I'm not conviced of 1 begincodespacerange <00><ff> endcodespacerange because 5411 says 1 begincodespacerange <0000><FFFF> endcodespacerange Not sure what you mean by 5411, is this another tech note ? The ~codespacerange operators just declare the maximum and minimum values for the character codes, since we aren't using values outside 00->ff this is enough for us. Note this is the *input* codes, not the output values. Multiple bytes in the code space range have a different meaning to what you might expect. Each bytes is considered separately, not as forming a single value. See p48 of tech note 5014 for more on this. In the case 0000 ffff this is the a full complement of 2 byte character codes, but we really don't need to specify that. Now as for mk.pdf, I don't see a problem with the CMap you quote, but I would need to see the whole file to be more sure. Your other error I can't really comment on. We've drifted rather far away from your xpdf problem, if you think there is a problem with a different file using GS you should open a new issue, if you think there is still a problem with xpdf then you should reopen this issue.

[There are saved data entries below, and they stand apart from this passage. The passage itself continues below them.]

(** X18.  The text variant of src/index.js sends every name followed by
    a line feed: the empty string for an empty response, and otherwise
    the names of the list variant joined by line feeds with one more
    line feed at the end. *)
Theorem countries_text_lines (data : list Countries.Country) :
  Countries.main_text data
  = String.concat "" (map (fun name => name +:+ LF)
                        (Countries.main_forEach data)) /\
  (data = [] -> Countries.main_text data = "") /\
  (data <> [] ->
   Countries.main_text data
   = String.concat LF (Countries.main_forEach data) +:+ LF).
Proof.
  assert (Countries.main_forEach data = map Countries.Name data) as Heach.
  { unfold Countries.main_forEach. now rewrite fold_push_names. }
  assert (Countries.main_text data
          = String.concat ""
              (map (fun n => Countries.Name n +:+ LF) data)) as Htext.
  { unfold Countries.main_text. now rewrite fold_text_names. }
  rewrite Htext, Heach. repeat split.
  - now rewrite map_map.
  - now intros ->.
  - intros Hdata. clear Heach Htext.
    induction data as [| n data IH]; [contradiction |].
    destruct data as [| m data].
    + simpl. reflexivity.
    + specialize (IH ltac:(discriminate)).
      change (String.concat "" (map (fun n => Countries.Name n +:+ LF)
                                  (n :: m :: data)))
        with ((Countries.Name n +:+ LF) +:+
              String.concat "" (map (fun n => Countries.Name n +:+ LF)
                                  (m :: data))).
      rewrite IH.
      change (String.concat LF (map Countries.Name (n :: m :: data)))
        with (Countries.Name n +:+ LF +:+
              String.concat LF (map Countries.Name (m :: data))).
      now rewrite !string_app_assoc.
Qed.

Example countries_text_sample :
  Countries.main_text
    [{| Countries.Name := "Peru" |}; {| Countries.Name := "Togo" |}]
  = "Peru" +:+ LF +:+ "Togo" +:+ LF.
Proof. reflexivity. Qed.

I'm not conviced of 1 begincodespacerange <00><ff> endcodespacerange because 5411 says 1 begincodespacerange <0000><FFFF> endcodespacerange Not sure what you mean by 5411, is this another tech note ? Yes ToUnicode Mapping File Tutorial Technical Note #5411 Plase see also PDF 1.7 spec, pag 472 subsection 5.9.2 Anyway for mk.pdf maybe I will open another issue . Many Thanks
>?Plase see also > >PDF 1.7 spec, pag 472 subsection 5.9.2 I've looked at both these and I do not see a specific problem. Its true that the examples all use 2-byte codespace ranges, and as a result all use 2 byte bfchar/bfrange operators. However there is nothing in the spec which says that 2 byte ranges are a requirement. In fact the spec makes it reasonably clear (under begincodesparange) that single byte ranges are permissible. Given that we do use 2-byte codes (but always between 00 and ff) its possibly arguable that we should use 2 byte ranges, but as I said, Acrobat seems happy with what we currently output.

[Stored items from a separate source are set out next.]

(** * The written-variables-and-authorization printer of slither

    A shallow embedding of
    [slither/printers/functions/authorization.py]
    (class [PrinterWrittenVariablesAndAuthorization]): the list
    comprehensions of [get_msg_sender_checks] and the row construction of
    [output], over an explicit program model.

    Python objects that refer to each other (a function and the functions
    it calls) live in an arena: a program is a list of function records and
    a reference to a [Function] object is its index in that list. *)

From Stdlib Require Import String Ascii List Bool Arith NArith Lia.
From Stdlib Require Import Permutation Sorted Mergesort Relations.
Import ListNotations.

Local Open Scope string_scope.
Local Open Scope list_scope.

(** ** The program model, as the printer reads it *)

Module SolidityVariable.
(** A solidity variable read on a node ([msg.sender], [block.number], ...);
    the printer reads [v.name] only. *)
Record t := { name : string }.
End SolidityVariable.

Module Node.
(** A control-flow node. [contains_if] and [contains_require_or_assert]
    are the answers of the two methods of that name; [expression] is the
    text [str(n.expression)]. *)
Record t := {
  contains_if : bool;
  contains_require_or_assert : bool;
  solidity_variables_read : list SolidityVariable.t;
  expression : string
}.
End Node.

(** What a call operation or a modifier slot points to: a [Function] object
    (an index in the arena; a [Modifier] is a [Function] too), or an object
    of another class ([SolidityFunction], [Variable], [Contract], ...), on
    which [isinstance(_, Function)] is false. *)
Inductive Callee :=
| FunctionRef (f : nat)
| NotAFunction (what : string).

Module InternalCall.
(** An internal-call operation [ir]; [ir.function] is its target. *)
Record t := { function : Callee }.
End InternalCall.

Module StateVariable.
(** A state variable. [name] is [None] for Python's [None]; [type] is
    [None] when [state_var.type] is [None] and [Some s] when it is a type
    object with [str(state_var.type) = s]; [visibility] and [location] are
    [None] when the object has no such attribute, [Some None] when the
    attribute holds [None] and [Some (Some s)] when it holds the string
    [s]. *)
Record t := {
  name : option string;
  type : option string;
  visibility : option (option string);
  location : option (option string)
}.
End StateVariable.

Module Function.
(** A function object. [internal_calls] are the call operations of its own
    body, [modifiers] the objects attached as modifiers, [nodes] its
    control-flow nodes, and [all_state_variables_written] the answer of the
    program model's transitive query of that name. *)
Record t := {
  name : string;
  internal_calls : list InternalCall.t;
  modifiers : list Callee;
  nodes : list Node.t;
  all_state_variables_written : list StateVariable.t
}.

(** The record an index outside the arena stands for: a function with an
    empty body. *)
Definition empty : t :=
  {| name := EmptyString; internal_calls := []; modifiers := []; nodes := [];
     all_state_variables_written := [] |}.
End Function.

Module Contract.
Record t := {
  name : string;
  state_variables : list StateVariable.t;
  functions : list nat
}.
End Contract.

(** The arena of function objects. *)
Definition Program := list Function.t.

Definition fn (pm : Program) (f : nat) : Function.t := nth f pm Function.empty.

(** ** Python built-ins used by the printer *)

(** [x in l] for a list of strings. *)
Definition str_in (x : string) (l : list string) : bool :=
  existsb (String.eqb x) l.

(** [sorted] on a list of strings: Python compares strings code point by
    code point, a proper prefix first, as [String.leb] does on bytes (and
    UTF-8 keeps the order of code points).  The order is total and
    antisymmetric, so every stable sort returns the same list; merge sort
    stands for Python's. *)
Module StringOrder <: Orders.TotalLeBool.
Definition t := string.
Definition leb := String.leb.
Theorem leb_total : forall a1 a2, leb a1 a2 = true \/ leb a2 a1 = true.
Proof. exact String.leb_total. Qed.
End StringOrder.

Module StringSort := Sort StringOrder.

Definition sorted (l : list string) : list string := StringSort.sort l.

Definition str_le (a b : string) : Prop := String.leb a b = true.

(** [repr] of a string and [str] of a list of strings.  Python quotes with
    ['], unless the string holds a ['] and no double quote; it escapes the
    backslash, the chosen quote, tab, newline, carriage return, and every
    other character that [str.isprintable] rejects: as [\xhh] below 256, as
    [\uhhhh] below 65536 and as [\Uhhhhhhhh] from there on.  A string is the
    UTF-8 encoding of the Python string; a byte from 128 on that is not part
    of an encoded code point does not occur in such a string and is kept. *)
Definition squote : ascii := ascii_of_nat 39.
Definition dquote : ascii := ascii_of_nat 34.
Definition backslash : ascii := ascii_of_nat 92.

Fixpoint has_char (c : ascii) (s : string) : bool :=
  match s with
  | EmptyString => false
  | String d s' => Ascii.eqb c d || has_char c s'
  end.

Definition hex_digit (n : nat) : ascii :=
  if Nat.ltb n 10 then ascii_of_nat (48 + n) else ascii_of_nat (87 + n).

At pag 3 of AdobeTech#5411 there is the following text: "codespacetange" definition , without exception, shall always be used: 1 begincodespacerange <0000><FFFF> endcodespacerange See also PDF 1.7 spec, at pag 472 sec 5.9.2 says: "Additional guidance regarding the CMAP defined in this entry is provided in Adobe Technical Note #5411, ToUnicode Mapping File Tutorial" But this is not the case of test_gs870.pdf hence I reopen the issue. Many thanks at Ken for his patience .
Im my opinion, the paragraph that actually clarifies this debate is the following, taken from PDF32000_2008.pdf section 9.10.3 "ToUnicode CMaps": "The CMap file shall contain begincodespacerange and endcodespacerange operators that are consistent with the encoding that the font uses. In particular, for a simple font, the codespace shall be one byte long." Almost the same text can be found in the PDF Reference, section 5.9.2 "ToUnicode CMaps", 3rd bullet. I consider this implies that fonts using 2-byte charcodes should use 2-byte ‘character codes’ in the ToUnicode CMap. This is also consistent with the following, found in section 9.7.6.2 "CMap Mapping", and which refers to ‘regular’ CMaps: "The code extracted from the string shall be looked up in the character code mappings for codes of that length. ... Failing that, it shall be looked up in the notdef mappings, ..." (Note the "of that lenght".) It's clear from here the length of the code matters a lot. If there are no ranges of the correct length, the respective ‘character code’ is taken as undefined - there’s no ‘delete leading zeroes and retry’. To put it another way, in a Type 0 font ‘character codes’ are conceptually not numbers, to be able to talk about ‘0-filling the value’, but sequences of 1 or more bytes. For example the <00FF> starts not as the number 255, but as the 2 bytes 0 and 255; these are extracted from a show string and used in a certain way (maybe to derive a CID, which IS a number) to locate the corresponding character. Also note the ToUnicode CMap is attached to the Type0 composite font, not to its CIDFont descendent (the latter indeed identifies characters by numbers and not by sequences of bytes).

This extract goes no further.